In January 2014, the leaders of the feasibility commission created the non-profit Boston 2024 Partnership. Suffolk Construction Company CEO John Fish, the chairman of the feasibility commission, became the treasurer, clerk, and director (then, later, chairman) of Boston 2024. Massachusetts Competitive Partnership CEO Daniel O’Connell, another appointee from the feasibility commission, became the president. New England Patriots owner Bob Kraft, Boston Celtics co-owner and Bain Capital executive Stephen Pagliuca, and Gloria Cordes Larson of Bentley were listed as directors. The Boston 2024 Partnership then put together an executive committee of local business leaders, university presidents, and athletes to develop the bid.

On June 13, 2014, Boston made the USOC's shortlist for the 2024 Games.

The bid was submitted to the USOC on December 1, 2014, but, at that point, there had been no open public meetings about the bid, nor had the bid been released to the public—points of continuing controversy that factored into the bid's ultimate demise.

On December 16, 2014, Mayor Marty Walsh joined the Boston 2024 Partnership to present before the USOC.

On January 8, 2015, the USOC selected Boston as its bidding city for the 2024 Olympic Games. To avoid criticisms of conflicts of interest, Boston 2024 chairman John Fish recused himself and Suffolk Construction Company from any Olympic-related bidding.
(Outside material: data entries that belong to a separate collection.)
(* ===== verification/Layout.v ===== *)
(** * The on-disk format (kernel/fs.h)

    Blocks are lists of [BSIZE] bytes. C code reads and writes the
    structures of fs.h in them through casts; here [bslice] and [bsplice] are
    the access to a run of bytes, [rd16], [rd32], [wr32] the accesses to one
    integer, and [enc_dinode], [dec_dinode] and the like the layout of the
    structures, with their round trips. *)

From S2P Require Import Prelude Riscv KState.
Open Scope Z_scope.

(** ** Runs of bytes *)

Definition bslice (d : list Z) (off n : Z) : list Z :=
  take (Z.to_nat n) (drop (Z.to_nat off) d).
Definition bsplice (d : list Z) (off : Z) (bytes : list Z) : list Z :=
  take (Z.to_nat off) d ++ bytes ++ drop (Z.to_nat off + length bytes) d.

Definition rd16 (d : list Z) (off : Z) : Z := le_dec (bslice d off 2).
Definition rd32 (d : list Z) (off : Z) : Z := le_dec (bslice d off 4).
Definition wr32 (d : list Z) (off v : Z) : list Z := bsplice d off (le_enc 4 v).

(** ** Constants *)

Definition ROOTINO : Z := 1.
Definition BSIZE : Z := 1024.
Definition FSMAGIC : Z := 0x10203040.
Definition NDIRECT : Z := 12.
Definition NINDIRECT : Z := BSIZE / 4.
Definition MAXFILE : Z := NDIRECT + NINDIRECT.
Definition DIRSIZ : Z := 14.
Definition sizeof_dinode : Z := 64.
Definition sizeof_dirent : Z := 16.
Definition IPB : Z := BSIZE / sizeof_dinode.
Definition BPB : Z := BSIZE * 8.
Definition IBLOCK (i : Z) (sb : superblock) : Z := u32 (i / IPB + sb_inodestart sb).
Definition BBLOCK (b : Z) (sb : superblock) : Z := u32 (b / BPB + sb_bmapstart sb).

(** [T_DIR], ... of kernel/stat.h. *)
Definition T_DIR : Z := 1.
Definition T_FILE : Z := 2.
Definition T_DEVICE : Z := 3.

(** [O_RDONLY], ... of kernel/fcntl.h. *)
Definition O_RDONLY : Z := 0x000.
Definition O_WRONLY : Z := 0x001.
Definition O_RDWR : Z := 0x002.
Definition O_CREATE : Z := 0x200.
Definition O_TRUNC : Z := 0x400.

(** ** Structures *)

Definition enc_superblock (sb : superblock) : list Z :=
  le_enc 4 (sb_magic sb) ++ le_enc 4 (sb_size sb) ++ le_enc 4 (sb_nblocks sb) ++
  le_enc 4 (sb_ninodes sb) ++ le_enc 4 (sb_nlog sb) ++ le_enc 4 (sb_logstart sb) ++
  le_enc 4 (sb_inodestart sb) ++ le_enc 4 (sb_bmapstart sb).
Definition dec_superblock (d : list Z) : superblock :=
  Superblock (rd32 d 0) (rd32 d 4) (rd32 d 8) (rd32 d 12)
    (rd32 d 16) (rd32 d 20) (rd32 d 24) (rd32 d 28).

Definition enc_uints (l : list Z) : list Z := l ≫= le_enc 4.
Fixpoint dec_uints (n : nat) (d : list Z) : list Z :=
  match n with
  | O => []
  | S n => le_dec (take 4 d) :: dec_uints n (drop 4 d)
  end.

Definition enc_dinode (di : dinode) : list Z :=
  le_enc 2 (di_type di) ++ le_enc 2 (di_major di) ++ le_enc 2 (di_minor di) ++
  le_enc 2 (di_nlink di) ++ le_enc 4 (di_size di) ++ enc_uints (di_addrs di).
Definition dec_dinode (d : list Z) : dinode :=
  Dinode (i16 (rd16 d 0)) (i16 (rd16 d 2)) (i16 (rd16 d 4)) (i16 (rd16 d 6))
    (rd32 d 8) (dec_uints 13 (drop 12 d)).

(** [struct dirent] of kernel/fs.h. *)
Record dirent : Type := Dirent {
  de_inum : Z;
  de_name : list Z
}.
Definition enc_dirent (de : dirent) : list Z := le_enc 2 (de_inum de) ++ de_name de.
Definition dec_dirent (d : list Z) : dirent := Dirent (rd16 d 0) (bslice d 2 DIRSIZ).

(** [struct stat] of kernel/stat.h: [size] is aligned to eight bytes. *)
Record stat : Type := Stat {
  st_dev : Z;
  st_ino : Z;
  st_type : Z;
  st_nlink : Z;
  st_size : Z
}.
Definition sizeof_stat : Z := 24.
Definition enc_stat (st : stat) : list Z :=
  le_enc 4 (st_dev st) ++ le_enc 4 (st_ino st) ++ le_enc 2 (st_type st) ++
  le_enc 2 (st_nlink st) ++ replicate 4 0 ++ le_enc 8 (st_size st).

(** ** Lengths *)

Lemma length_bslice d off n :
  0 ≤ off → 0 ≤ n → off + n ≤ length d → length (bslice d off n) = Z.to_nat n.
Proof. intros. unfold bslice. rw length_take length_drop. lia. Qed.

Lemma length_bsplice d off bs :
  0 ≤ off → off + length bs ≤ length d → length (bsplice d off bs) = length d.
Proof. intros. unfold bsplice. rw !length_app length_take length_drop. lia. Qed.

(** ** Reading what was written *)

Lemma bslice_bsplice_same d off bs (n : Z) :
  0 ≤ off → off + length bs ≤ length d → n = length bs → bslice (bsplice d off bs) off n = bs.
Proof.
  intros Ho Hl ->. unfold bslice, bsplice.
  rw drop_app_length'; [|rw length_take; lia]. by rw Nat2Z.id take_app_length.
Qed.

Lemma lookup_bsplice d off bs (i : nat) :
  0 ≤ off → off + length bs ≤ length d →
  bsplice d off bs !! i =
    if decide (off ≤ i < off + length bs) then bs !! (i - Z.to_nat off)%nat else d !! i.
Proof.
  intros Ho Hl. unfold bsplice. destruct (decide (off ≤ i < off + length bs)) as [Hi|Hi].
  - rw lookup_app_r; rw length_take; [|lia]. rw lookup_app_l; [|lia]. f_equal. lia.
  - destruct (decide (i < Z.to_nat off)%nat).
    + rw lookup_app_l; [|rw length_take; lia]. by rw lookup_take_lt.
    + rw lookup_app_r; rw length_take; [|lia]. rw lookup_app_r; [|lia].
      rw lookup_drop. f_equal. lia.
Qed.

Lemma lookup_bslice d off n (i : nat) :
  bslice d off n !! i = if decide (i < n) then d !! (Z.to_nat off + i)%nat else None.
Proof.
  unfold bslice. case_decide.
  - rw lookup_take_lt; [|lia]. by rw lookup_drop.
  - by rw lookup_take_ge; [|lia].
Qed.

Lemma bslice_bsplice_disj d off bs off' n :
  0 ≤ off → 0 ≤ off' → off + length bs ≤ length d → off' + n ≤ off ∨ off + length bs ≤ off' →
  bslice (bsplice d off bs) off' n = bslice d off' n.
Proof.
  intros Ho Ho' Hl Hd. apply list_eq. intros i. rw !lookup_bslice.
  case_decide; [|done]. rw lookup_bsplice // decide_False //. lia.
Qed.

Lemma bsplice_bsplice d off bs bs' :
  0 ≤ off → off + length bs ≤ length d → length bs' = length bs →
  bsplice (bsplice d off bs) off bs' = bsplice d off bs'.
Proof.
  intros Ho Hl E. apply list_eq. intros i.
  assert (off + length bs' ≤ length d) by lia.
  rw !lookup_bsplice ?length_bsplice //; rw ?E //.
  by case_decide; [|rw ?decide_False].
Qed.

Lemma bsplice_all d bs : length bs = length d → bsplice d 0 bs = bs.
Proof.
  intros E. unfold bsplice. cbn. rw E drop_ge; [|lia]. apply app_nil_r.
Qed.

Lemma rd32_wr32 d off v :
  0 ≤ off → off + 4 ≤ length d → 0 ≤ v < 2 ^ 32 → rd32 (wr32 d off v) off = v.
Proof.
  intros. unfold rd32, wr32. rewrite -> bslice_bsplice_same by (rw ?length_le_enc; lia).
  rw le_dec_enc. by apply Z.mod_small.
Qed.
Lemma rd32_wr32_ne d off v off' :
  0 ≤ off → 0 ≤ off' → off + 4 ≤ length d → off' + 4 ≤ off ∨ off + 4 ≤ off' →
  rd32 (wr32 d off v) off' = rd32 d off'.
Proof. intros. unfold rd32, wr32. rw bslice_bsplice_disj //; rw length_le_enc; lia. Qed.
Lemma length_wr32 d off v : 0 ≤ off → off + 4 ≤ length d → length (wr32 d off v) = length d.
Proof. intros. apply length_bsplice; rw ?length_le_enc; lia. Qed.

(** ** Round trips of the structures *)

Definition uint_ok (x : Z) : Prop := 0 ≤ x < 2 ^ 32.
Definition short_ok (x : Z) : Prop := -32768 ≤ x < 32768.

Lemma take4_le l v : take 4 (le_enc 4 v ++ l) = le_enc 4 v.
Proof. by rw take_app_length'; rw ?length_le_enc. Qed.
Lemma drop4_le l v : drop 4 (le_enc 4 v ++ l) = l.
Proof. by rw drop_app_length'; rw ?length_le_enc. Qed.

Lemma le4_id v : uint_ok v → le_dec (le_enc 4 v) = v.
Proof. intros. rw le_dec_enc. by apply Z.mod_small. Qed.
Lemma le2_short v : short_ok v → i16 (le_dec (le_enc 2 v)) = v.
Proof. intros. rw le_dec_enc. unfold i16, short_ok in *. change (256 ^ Z.of_nat 2) with 65536. zlia. Qed.

Lemma length_enc_uints l : length (enc_uints l) = (4 * length l)%nat.
Proof.
  unfold enc_uints. induction l as [|x l IH]; [done|]. cbn [mbind list_bind length].
  rw length_app length_le_enc IH. lia.
Qed.

Lemma dec_enc_uints l rest :
  Forall uint_ok l → dec_uints (length l) (enc_uints l ++ rest) = l.
Proof.
  induction 1 as [|x l Hx Hl IH]; [done|]. unfold enc_uints in *. cbn [mbind list_bind length dec_uints].
  rw -!app_assoc take4_le drop4_le le4_id // IH //.
Qed.

Definition superblock_ok (sb : superblock) : Prop :=
  uint_ok (sb_magic sb) ∧ uint_ok (sb_size sb) ∧ uint_ok (sb_nblocks sb) ∧ uint_ok (sb_ninodes sb) ∧
  uint_ok (sb_nlog sb) ∧ uint_ok (sb_logstart sb) ∧ uint_ok (sb_inodestart sb) ∧ uint_ok (sb_bmapstart sb).
Definition dinode_ok (di : dinode) : Prop :=
  short_ok (di_type di) ∧ short_ok (di_major di) ∧ short_ok (di_minor di) ∧ short_ok (di_nlink di) ∧
  uint_ok (di_size di) ∧ Forall uint_ok (di_addrs di) ∧ length (di_addrs di) = 13%nat.

Lemma length_enc_dinode di : length (di_addrs di) = 13%nat → length (enc_dinode di) = 64%nat.
Proof. intros E. unfold enc_dinode. by rw !length_app !length_le_enc length_enc_uints E. Qed.

Lemma bslice_skip p r (off n k : Z) :
  k = length p → k ≤ off → bslice (p ++ r) off n = bslice r (off - k) n.
Proof.
  intros -> Hk. unfold bslice. rw drop_app_ge; [|lia]. do 2 f_equal. lia.
Qed.
Lemma bslice_hd p r (n : Z) : n = length p → bslice (p ++ r) 0 n = p.
Proof. intros ->. unfold bslice. rw Nat2Z.id. cbn. apply take_app_length. Qed.
Lemma bslice_one p (n : Z) : n = length p → bslice p 0 n = p.
Proof. intros ->. unfold bslice. rw Nat2Z.id. cbn. by apply take_ge. Qed.

(** [rd_field] reads one field of an encoded structure: skip the encoded
    fields in front of it, then take its bytes. *)
Ltac rd_field :=
  unfold rd16, rd32;
  repeat match goal with
  | |- context [bslice (le_enc ?n ?v ++ ?r) 0 ?k] =>
      rewrite -> (bslice_hd (le_enc n v) r k) by (by rw length_le_enc)
  | |- context [bslice (le_enc ?n ?v) 0 ?k] =>
      rewrite -> (bslice_one (le_enc n v) k) by (by rw length_le_enc)
  | |- context [bslice (le_enc ?n ?v ++ ?r) ?off ?k] =>
      rewrite -> (bslice_skip (le_enc n v) r off k (Z.of_nat n)) by (rw ?length_le_enc; lia);
      let o := eval compute in (off - Z.of_nat n) in change (off - Z.of_nat n) with o
  end.

Lemma dec_enc_superblock sb rest :
  superblock_ok sb → dec_superblock (enc_superblock sb ++ rest) = sb.
Proof.
  destruct sb as [m sz nb ni nl ls ino bm]. unfold superblock_ok, dec_superblock, enc_superblock.
  cbn [sb_magic sb_size sb_nblocks sb_ninodes sb_nlog sb_logstart sb_inodestart sb_bmapstart].
  intros. destruct_and!.
  rw -!app_assoc. rd_field. by rw !le4_id.
Qed.

Lemma dec_enc_dinode di rest :
  dinode_ok di → dec_dinode (enc_dinode di ++ rest) = di.
Proof.
  destruct di as [ty ma mi nl sz ad]. unfold dinode_ok, dec_dinode, enc_dinode.
  cbn [di_type di_major di_minor di_nlink di_size di_addrs]. intros (? & ? & ? & ? & ? & Ha & Hl).
  rw -!app_assoc. rd_field. rw !le2_short // le4_id //. f_equal.
  rw -Hl. exact (dec_enc_uints ad rest Ha).
Qed.

Lemma dec_enc_dirent de rest :
  0 ≤ de_inum de < 65536 → length (de_name de) = 14%nat → dec_dirent (enc_dirent de ++ rest) = de.
Proof.
  destruct de as [n nm]. unfold dec_dirent, enc_dirent. cbn [de_inum de_name]. intros Hn Hl.
  rw -!app_assoc. rd_field. rw le_dec_enc Z.mod_small; [|lia]. f_equal.
  apply bslice_hd. by rw Hl.
Qed.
On January 21, 2015, Boston 2024 released a redacted version of the bid they submitted to the USOC. The full, unredacted version of the bid was not released until July 24, 2015, after the Boston City Council threatened to issue a subpoena to obtain them. The redactions included the mention of a $500 million shortfall, Boston 2024's willingness to get laws changed to suit the Olympics, and the Partnership's downplaying of Olympic opposition and the possibility of a voter referendum.

On January 23, 2015, former MassDOT Secretary Richard A. Davey was appointed CEO of the Boston 2024 Partnership, replacing Dan O'Connell, who remained a part of the executive committee.

On March 9, 2015, Boston 2024 released salary information for its staff as well as the details for how much it was paying various consultants. Boston 2024 was paying $124,000 a month to consulting firms, excluding the $7,500 a week that former Governor Deval Patrick was receiving as a bid ambassador.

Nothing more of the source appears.